+++ INFORMATION SUPPLIED +++

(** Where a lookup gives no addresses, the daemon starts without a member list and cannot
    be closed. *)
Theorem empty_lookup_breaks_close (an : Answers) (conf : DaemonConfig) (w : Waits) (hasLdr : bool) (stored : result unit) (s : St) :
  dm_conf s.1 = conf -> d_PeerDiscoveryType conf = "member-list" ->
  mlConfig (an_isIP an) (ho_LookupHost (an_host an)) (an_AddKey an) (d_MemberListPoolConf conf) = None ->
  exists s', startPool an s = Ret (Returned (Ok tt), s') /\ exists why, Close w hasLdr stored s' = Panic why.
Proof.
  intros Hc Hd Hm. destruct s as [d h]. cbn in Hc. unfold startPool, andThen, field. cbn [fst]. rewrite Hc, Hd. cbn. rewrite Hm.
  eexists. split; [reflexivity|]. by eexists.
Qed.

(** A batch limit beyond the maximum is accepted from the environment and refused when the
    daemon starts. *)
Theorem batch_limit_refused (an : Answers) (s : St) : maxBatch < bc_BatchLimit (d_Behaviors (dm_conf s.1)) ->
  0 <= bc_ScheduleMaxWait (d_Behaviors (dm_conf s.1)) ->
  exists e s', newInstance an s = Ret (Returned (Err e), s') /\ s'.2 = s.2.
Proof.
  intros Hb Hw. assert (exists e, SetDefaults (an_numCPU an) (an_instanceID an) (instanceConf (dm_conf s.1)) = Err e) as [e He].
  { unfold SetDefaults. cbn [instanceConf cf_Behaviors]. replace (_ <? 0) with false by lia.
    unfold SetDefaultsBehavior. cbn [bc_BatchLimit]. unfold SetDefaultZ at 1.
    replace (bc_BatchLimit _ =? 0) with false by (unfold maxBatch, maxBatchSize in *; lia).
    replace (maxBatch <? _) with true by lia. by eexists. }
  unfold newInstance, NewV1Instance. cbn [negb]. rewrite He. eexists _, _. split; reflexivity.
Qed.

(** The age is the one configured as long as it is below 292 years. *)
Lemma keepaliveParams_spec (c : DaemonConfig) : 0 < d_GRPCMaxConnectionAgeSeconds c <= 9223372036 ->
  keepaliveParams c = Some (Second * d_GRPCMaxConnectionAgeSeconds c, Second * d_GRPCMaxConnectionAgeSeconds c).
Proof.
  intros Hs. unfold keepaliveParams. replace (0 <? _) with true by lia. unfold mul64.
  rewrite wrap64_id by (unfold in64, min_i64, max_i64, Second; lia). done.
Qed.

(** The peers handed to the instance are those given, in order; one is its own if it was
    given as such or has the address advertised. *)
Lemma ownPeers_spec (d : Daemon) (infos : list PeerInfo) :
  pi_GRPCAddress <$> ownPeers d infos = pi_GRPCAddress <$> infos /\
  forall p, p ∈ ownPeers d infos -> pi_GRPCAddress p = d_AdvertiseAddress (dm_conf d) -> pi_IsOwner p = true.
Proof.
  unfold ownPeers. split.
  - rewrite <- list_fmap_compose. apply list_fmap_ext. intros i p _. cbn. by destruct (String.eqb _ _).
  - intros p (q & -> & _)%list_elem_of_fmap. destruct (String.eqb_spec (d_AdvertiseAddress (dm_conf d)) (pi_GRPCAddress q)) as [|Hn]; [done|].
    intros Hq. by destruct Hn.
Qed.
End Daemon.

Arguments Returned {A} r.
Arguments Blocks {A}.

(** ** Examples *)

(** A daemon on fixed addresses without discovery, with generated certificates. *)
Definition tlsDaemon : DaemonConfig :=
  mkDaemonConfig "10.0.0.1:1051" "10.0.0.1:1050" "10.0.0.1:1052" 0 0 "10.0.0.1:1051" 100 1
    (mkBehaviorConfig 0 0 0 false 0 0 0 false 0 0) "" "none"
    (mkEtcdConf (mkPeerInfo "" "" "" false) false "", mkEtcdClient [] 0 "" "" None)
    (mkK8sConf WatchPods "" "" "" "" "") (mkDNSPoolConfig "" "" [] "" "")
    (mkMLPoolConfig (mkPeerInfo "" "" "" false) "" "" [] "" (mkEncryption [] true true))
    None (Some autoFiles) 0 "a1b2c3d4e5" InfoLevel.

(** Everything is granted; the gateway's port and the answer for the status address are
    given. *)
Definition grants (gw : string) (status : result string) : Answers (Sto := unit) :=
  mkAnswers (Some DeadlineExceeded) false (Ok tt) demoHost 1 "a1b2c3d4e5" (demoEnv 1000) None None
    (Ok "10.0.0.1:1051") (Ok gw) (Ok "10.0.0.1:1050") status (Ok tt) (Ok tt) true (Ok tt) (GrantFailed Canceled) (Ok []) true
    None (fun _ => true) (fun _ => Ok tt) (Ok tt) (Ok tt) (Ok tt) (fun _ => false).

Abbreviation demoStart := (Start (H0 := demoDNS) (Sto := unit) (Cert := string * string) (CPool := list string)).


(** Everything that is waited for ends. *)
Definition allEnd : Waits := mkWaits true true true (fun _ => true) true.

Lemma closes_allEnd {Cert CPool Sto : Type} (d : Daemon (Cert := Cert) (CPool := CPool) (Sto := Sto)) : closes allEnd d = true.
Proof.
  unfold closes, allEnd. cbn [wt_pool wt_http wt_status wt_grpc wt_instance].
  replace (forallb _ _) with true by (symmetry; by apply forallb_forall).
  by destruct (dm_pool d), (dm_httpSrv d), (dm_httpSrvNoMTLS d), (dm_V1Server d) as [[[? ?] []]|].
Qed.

+++

Please return only the lines above, starting at the line that has "unfold newInstance, NewV1Instance." and ending at the line that has "Lemma keepaliveParams_spec (c", keeping both and leaving each one unchanged.

_ANSWER BOX_
  unfold newInstance, NewV1Instance. cbn [negb]. rewrite He. eexists _, _. split; reflexivity.
Qed.

(** The age is the one configured as long as it is below 292 years. *)
Lemma keepaliveParams_spec (c : DaemonConfig) : 0 < d_GRPCMaxConnectionAgeSeconds c <= 9223372036 ->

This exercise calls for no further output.